**THE PROBLEM:** Write out, from the entries below, exactly the lines that run between the lines holding "else Write (str" and "write, flush with", inclusive, and stop there.

++++++++

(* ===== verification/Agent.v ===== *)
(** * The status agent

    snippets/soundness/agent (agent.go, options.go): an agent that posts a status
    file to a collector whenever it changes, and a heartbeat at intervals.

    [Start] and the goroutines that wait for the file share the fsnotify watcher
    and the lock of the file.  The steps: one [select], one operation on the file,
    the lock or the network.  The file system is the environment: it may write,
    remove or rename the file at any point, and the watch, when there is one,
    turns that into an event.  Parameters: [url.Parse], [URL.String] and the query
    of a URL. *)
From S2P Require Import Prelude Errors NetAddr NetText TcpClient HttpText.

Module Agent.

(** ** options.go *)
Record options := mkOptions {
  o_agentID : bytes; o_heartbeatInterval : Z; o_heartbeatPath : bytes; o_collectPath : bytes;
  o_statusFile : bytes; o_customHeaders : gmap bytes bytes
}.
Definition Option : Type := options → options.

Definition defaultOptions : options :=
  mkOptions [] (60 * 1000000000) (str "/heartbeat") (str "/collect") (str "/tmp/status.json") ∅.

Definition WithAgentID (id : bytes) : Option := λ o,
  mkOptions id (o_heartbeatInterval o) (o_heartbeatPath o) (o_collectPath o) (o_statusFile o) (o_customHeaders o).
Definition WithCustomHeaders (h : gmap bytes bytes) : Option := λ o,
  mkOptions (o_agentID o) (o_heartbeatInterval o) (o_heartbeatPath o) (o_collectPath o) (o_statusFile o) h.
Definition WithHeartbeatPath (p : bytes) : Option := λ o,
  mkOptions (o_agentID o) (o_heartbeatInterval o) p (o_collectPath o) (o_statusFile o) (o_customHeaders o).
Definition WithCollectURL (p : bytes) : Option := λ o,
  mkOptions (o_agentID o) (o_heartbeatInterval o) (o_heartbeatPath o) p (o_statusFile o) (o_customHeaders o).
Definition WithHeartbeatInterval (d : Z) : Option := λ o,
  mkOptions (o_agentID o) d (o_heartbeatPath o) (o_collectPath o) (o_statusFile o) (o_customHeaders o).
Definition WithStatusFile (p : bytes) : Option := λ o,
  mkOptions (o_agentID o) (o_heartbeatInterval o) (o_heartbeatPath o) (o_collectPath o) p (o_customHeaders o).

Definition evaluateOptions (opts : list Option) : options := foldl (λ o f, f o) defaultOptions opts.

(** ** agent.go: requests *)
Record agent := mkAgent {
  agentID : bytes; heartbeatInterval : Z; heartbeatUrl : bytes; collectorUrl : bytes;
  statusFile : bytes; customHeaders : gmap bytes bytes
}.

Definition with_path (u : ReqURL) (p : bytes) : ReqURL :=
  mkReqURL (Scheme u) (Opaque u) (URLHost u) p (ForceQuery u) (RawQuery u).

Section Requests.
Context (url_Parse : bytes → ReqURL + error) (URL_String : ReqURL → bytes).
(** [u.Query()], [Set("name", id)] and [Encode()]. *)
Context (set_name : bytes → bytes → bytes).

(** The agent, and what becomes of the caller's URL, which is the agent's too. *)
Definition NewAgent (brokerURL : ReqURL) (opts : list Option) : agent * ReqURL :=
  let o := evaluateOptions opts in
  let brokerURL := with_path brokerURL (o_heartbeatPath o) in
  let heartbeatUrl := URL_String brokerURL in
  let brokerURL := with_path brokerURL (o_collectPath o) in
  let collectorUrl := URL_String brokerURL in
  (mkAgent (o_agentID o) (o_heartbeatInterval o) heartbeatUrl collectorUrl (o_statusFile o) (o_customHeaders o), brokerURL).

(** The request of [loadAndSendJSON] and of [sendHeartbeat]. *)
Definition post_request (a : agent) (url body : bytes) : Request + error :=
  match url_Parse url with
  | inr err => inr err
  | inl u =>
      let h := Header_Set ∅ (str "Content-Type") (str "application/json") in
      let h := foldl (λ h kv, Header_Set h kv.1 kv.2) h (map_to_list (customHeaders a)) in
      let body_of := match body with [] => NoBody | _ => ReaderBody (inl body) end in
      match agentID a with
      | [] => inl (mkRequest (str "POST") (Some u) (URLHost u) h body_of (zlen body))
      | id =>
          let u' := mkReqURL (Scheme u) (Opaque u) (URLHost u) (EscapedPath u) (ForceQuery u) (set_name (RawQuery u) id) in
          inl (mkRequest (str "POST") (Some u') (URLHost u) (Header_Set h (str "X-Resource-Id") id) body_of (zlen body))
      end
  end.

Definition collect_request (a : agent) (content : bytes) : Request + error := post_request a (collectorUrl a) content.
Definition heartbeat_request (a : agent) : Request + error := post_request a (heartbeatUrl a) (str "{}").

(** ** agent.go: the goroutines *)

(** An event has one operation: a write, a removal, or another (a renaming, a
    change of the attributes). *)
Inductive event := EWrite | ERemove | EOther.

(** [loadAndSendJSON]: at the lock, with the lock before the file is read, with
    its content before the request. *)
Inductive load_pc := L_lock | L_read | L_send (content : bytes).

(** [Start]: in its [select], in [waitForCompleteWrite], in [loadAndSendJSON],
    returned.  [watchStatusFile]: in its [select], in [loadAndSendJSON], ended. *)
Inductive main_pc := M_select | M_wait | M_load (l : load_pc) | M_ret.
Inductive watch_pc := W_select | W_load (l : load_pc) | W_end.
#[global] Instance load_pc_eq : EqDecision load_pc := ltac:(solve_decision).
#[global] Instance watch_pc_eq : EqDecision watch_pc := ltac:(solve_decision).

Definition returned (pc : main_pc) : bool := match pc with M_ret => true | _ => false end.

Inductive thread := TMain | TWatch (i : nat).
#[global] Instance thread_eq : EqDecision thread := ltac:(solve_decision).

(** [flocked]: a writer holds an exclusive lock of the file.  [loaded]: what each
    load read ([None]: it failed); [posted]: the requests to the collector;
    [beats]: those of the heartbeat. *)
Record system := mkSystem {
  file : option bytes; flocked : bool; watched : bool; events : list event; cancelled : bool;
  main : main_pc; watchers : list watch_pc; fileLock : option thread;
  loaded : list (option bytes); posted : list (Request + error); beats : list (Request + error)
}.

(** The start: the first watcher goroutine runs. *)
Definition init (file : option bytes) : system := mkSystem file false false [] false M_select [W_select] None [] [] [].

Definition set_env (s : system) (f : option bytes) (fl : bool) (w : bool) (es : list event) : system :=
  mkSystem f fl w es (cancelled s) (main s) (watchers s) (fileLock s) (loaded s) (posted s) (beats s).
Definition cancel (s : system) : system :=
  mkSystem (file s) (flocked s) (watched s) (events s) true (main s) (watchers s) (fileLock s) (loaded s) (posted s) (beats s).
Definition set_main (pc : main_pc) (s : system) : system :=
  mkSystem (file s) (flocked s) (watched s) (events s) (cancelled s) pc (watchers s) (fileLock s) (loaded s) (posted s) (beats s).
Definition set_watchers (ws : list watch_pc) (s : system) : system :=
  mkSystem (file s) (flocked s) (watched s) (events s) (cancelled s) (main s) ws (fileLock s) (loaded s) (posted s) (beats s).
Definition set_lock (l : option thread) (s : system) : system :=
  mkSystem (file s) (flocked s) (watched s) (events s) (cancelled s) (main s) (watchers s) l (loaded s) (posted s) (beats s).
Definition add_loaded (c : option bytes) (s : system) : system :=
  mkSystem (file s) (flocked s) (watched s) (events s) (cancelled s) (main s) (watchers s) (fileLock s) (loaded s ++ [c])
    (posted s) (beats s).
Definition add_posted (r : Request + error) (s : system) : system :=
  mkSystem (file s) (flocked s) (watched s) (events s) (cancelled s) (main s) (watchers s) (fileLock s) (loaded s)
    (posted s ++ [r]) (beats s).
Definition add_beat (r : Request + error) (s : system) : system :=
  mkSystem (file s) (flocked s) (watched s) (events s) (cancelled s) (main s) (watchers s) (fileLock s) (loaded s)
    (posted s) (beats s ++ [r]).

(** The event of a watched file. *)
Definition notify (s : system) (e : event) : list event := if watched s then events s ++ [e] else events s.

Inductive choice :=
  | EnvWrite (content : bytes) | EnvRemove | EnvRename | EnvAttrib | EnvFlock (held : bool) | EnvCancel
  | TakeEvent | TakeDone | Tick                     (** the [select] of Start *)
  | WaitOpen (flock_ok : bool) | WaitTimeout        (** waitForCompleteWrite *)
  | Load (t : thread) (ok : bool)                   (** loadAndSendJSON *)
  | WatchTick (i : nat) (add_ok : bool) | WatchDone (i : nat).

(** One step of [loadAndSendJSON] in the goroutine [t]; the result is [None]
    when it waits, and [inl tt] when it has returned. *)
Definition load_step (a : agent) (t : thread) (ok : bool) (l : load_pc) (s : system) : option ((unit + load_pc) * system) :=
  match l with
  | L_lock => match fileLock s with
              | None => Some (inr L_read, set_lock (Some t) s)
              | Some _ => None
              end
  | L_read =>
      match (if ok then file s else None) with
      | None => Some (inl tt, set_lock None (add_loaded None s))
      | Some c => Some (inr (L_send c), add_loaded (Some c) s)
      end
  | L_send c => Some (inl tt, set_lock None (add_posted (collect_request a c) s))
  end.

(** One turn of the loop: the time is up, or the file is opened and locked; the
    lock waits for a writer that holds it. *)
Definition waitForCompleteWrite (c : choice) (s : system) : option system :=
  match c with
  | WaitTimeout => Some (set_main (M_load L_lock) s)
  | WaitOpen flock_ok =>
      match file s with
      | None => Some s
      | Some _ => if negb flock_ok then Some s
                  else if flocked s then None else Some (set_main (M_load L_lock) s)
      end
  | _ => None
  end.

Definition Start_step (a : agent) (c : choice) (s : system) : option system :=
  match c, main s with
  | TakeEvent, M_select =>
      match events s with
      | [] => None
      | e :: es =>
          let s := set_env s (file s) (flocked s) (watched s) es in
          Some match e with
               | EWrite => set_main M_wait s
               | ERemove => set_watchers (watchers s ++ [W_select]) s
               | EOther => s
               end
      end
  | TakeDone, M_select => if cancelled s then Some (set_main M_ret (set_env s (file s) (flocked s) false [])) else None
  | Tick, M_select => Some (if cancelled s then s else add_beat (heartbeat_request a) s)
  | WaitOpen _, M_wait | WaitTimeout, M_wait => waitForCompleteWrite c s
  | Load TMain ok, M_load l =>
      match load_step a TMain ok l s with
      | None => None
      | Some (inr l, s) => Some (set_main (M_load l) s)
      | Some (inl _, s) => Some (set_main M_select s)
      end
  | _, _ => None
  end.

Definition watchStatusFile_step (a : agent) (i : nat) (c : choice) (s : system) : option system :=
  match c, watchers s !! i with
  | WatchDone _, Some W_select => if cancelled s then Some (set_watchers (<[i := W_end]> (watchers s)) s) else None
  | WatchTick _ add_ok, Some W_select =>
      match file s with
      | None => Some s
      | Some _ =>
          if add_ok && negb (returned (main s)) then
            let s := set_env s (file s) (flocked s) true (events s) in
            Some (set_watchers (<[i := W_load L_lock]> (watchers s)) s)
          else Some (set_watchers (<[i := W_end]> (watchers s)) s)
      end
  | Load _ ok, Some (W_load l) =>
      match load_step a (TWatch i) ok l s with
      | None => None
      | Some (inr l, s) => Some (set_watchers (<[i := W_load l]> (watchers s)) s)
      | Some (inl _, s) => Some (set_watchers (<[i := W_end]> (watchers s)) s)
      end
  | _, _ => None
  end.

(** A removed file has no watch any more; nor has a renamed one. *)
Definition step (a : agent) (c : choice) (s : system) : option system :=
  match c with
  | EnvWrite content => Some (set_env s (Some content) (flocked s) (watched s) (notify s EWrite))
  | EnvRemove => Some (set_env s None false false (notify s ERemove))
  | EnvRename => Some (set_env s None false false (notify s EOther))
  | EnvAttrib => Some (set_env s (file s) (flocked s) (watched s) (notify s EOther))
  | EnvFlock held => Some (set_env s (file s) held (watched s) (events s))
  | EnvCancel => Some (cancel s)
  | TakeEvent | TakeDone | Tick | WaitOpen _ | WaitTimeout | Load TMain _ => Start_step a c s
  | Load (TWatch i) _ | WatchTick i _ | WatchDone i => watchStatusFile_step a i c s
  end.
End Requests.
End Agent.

++++++++

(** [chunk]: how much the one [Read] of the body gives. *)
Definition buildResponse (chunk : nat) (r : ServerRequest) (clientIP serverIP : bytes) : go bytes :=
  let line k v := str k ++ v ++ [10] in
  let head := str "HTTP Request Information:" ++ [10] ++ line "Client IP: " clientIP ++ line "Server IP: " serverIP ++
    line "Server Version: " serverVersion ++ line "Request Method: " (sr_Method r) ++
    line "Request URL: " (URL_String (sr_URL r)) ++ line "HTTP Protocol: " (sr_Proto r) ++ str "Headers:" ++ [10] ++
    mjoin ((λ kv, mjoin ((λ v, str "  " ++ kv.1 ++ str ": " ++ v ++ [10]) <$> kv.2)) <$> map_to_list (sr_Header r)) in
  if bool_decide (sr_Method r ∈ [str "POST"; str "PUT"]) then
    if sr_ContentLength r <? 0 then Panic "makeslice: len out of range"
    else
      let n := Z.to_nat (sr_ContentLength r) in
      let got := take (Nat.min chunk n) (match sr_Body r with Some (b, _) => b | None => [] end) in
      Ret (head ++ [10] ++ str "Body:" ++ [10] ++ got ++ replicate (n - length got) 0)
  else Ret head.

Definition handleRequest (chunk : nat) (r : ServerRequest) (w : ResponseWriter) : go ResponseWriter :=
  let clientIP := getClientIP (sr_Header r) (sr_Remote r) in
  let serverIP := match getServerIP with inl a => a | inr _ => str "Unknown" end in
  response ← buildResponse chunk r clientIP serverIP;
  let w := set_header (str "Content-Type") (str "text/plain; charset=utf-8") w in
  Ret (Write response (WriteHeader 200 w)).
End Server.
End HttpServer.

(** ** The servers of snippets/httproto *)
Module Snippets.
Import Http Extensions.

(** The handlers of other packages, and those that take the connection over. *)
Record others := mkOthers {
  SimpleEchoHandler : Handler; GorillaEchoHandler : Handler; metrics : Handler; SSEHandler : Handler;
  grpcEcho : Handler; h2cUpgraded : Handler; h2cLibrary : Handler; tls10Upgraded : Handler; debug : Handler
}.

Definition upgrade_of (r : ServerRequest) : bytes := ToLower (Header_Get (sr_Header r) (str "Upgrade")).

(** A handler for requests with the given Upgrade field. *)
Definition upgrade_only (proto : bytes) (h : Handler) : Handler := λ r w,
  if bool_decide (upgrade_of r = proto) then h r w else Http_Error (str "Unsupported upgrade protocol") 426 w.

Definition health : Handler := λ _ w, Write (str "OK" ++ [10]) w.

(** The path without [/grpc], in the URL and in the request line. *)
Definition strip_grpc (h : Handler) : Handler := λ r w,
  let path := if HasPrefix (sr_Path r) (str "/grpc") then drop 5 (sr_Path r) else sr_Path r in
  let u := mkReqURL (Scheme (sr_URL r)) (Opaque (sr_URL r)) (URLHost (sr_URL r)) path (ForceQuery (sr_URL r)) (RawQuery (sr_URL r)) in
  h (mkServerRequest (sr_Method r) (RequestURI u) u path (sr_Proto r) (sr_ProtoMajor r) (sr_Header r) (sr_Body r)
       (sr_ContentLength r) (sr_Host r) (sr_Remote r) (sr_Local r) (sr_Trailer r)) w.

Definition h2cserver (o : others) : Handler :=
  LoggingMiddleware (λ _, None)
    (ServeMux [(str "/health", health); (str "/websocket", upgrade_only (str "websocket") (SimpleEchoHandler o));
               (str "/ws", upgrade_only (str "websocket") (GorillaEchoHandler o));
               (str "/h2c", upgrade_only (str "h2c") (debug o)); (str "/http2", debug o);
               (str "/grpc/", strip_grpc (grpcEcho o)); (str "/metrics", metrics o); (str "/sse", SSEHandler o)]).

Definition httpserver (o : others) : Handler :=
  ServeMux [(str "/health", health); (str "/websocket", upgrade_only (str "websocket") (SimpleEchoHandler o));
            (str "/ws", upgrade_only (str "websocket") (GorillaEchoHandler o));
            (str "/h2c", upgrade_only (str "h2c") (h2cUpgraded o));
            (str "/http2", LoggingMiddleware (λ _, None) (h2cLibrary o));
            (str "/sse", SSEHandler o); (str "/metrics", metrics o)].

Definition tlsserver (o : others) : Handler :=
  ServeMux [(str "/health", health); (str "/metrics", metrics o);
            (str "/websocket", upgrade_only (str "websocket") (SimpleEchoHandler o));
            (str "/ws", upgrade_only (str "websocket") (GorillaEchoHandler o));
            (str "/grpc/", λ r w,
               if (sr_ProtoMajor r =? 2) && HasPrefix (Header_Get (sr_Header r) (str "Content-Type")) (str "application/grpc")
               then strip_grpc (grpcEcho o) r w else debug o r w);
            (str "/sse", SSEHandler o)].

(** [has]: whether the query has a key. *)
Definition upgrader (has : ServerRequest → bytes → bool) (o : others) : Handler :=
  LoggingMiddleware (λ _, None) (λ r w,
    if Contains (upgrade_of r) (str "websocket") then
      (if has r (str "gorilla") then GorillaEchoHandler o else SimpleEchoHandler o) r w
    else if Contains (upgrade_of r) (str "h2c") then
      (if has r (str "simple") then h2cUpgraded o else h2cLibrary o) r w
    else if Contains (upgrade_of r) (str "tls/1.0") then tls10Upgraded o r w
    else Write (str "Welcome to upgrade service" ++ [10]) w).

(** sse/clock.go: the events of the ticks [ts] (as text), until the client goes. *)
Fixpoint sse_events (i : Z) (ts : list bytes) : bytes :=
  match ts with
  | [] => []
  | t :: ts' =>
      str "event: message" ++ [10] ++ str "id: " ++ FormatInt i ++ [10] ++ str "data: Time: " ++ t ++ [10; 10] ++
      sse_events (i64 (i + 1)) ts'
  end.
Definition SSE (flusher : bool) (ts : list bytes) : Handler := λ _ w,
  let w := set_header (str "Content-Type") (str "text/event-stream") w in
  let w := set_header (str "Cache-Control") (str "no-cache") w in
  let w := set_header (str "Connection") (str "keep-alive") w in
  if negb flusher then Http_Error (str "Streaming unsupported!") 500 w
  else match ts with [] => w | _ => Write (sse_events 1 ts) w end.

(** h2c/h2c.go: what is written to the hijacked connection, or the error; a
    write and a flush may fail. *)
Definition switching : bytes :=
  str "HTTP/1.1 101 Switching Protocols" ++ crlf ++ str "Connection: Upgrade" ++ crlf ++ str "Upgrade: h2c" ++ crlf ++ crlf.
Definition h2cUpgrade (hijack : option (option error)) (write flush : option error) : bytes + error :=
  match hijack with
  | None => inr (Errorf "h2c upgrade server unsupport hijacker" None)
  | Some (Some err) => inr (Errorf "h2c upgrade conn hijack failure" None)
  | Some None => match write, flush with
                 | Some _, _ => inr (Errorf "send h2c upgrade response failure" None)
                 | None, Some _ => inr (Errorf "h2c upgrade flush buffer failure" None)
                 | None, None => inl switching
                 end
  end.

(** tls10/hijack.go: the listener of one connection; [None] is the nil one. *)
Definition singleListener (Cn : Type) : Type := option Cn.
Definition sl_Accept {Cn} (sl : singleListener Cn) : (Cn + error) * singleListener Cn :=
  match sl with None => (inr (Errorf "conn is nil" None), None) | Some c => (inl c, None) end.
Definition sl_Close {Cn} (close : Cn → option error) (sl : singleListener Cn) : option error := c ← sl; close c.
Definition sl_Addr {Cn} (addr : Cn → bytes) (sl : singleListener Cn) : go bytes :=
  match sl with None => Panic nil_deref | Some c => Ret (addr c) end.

++++++++

**OUTPUT FOR THIS EXERCISE:**
    else Write (str "Welcome to upgrade service" ++ [10]) w).

(** sse/clock.go: the events of the ticks [ts] (as text), until the client goes. *)
Fixpoint sse_events (i : Z) (ts : list bytes) : bytes :=
  match ts with
  | [] => []
  | t :: ts' =>
      str "event: message" ++ [10] ++ str "id: " ++ FormatInt i ++ [10] ++ str "data: Time: " ++ t ++ [10; 10] ++
      sse_events (i64 (i + 1)) ts'
  end.
Definition SSE (flusher : bool) (ts : list bytes) : Handler := λ _ w,
  let w := set_header (str "Content-Type") (str "text/event-stream") w in
  let w := set_header (str "Cache-Control") (str "no-cache") w in
  let w := set_header (str "Connection") (str "keep-alive") w in
  if negb flusher then Http_Error (str "Streaming unsupported!") 500 w
  else match ts with [] => w | _ => Write (sse_events 1 ts) w end.

(** h2c/h2c.go: what is written to the hijacked connection, or the error; a
    write and a flush may fail. *)
Definition switching : bytes :=
  str "HTTP/1.1 101 Switching Protocols" ++ crlf ++ str "Connection: Upgrade" ++ crlf ++ str "Upgrade: h2c" ++ crlf ++ crlf.
Definition h2cUpgrade (hijack : option (option error)) (write flush : option error) : bytes + error :=
  match hijack with
  | None => inr (Errorf "h2c upgrade server unsupport hijacker" None)
  | Some (Some err) => inr (Errorf "h2c upgrade conn hijack failure" None)
  | Some None => match write, flush with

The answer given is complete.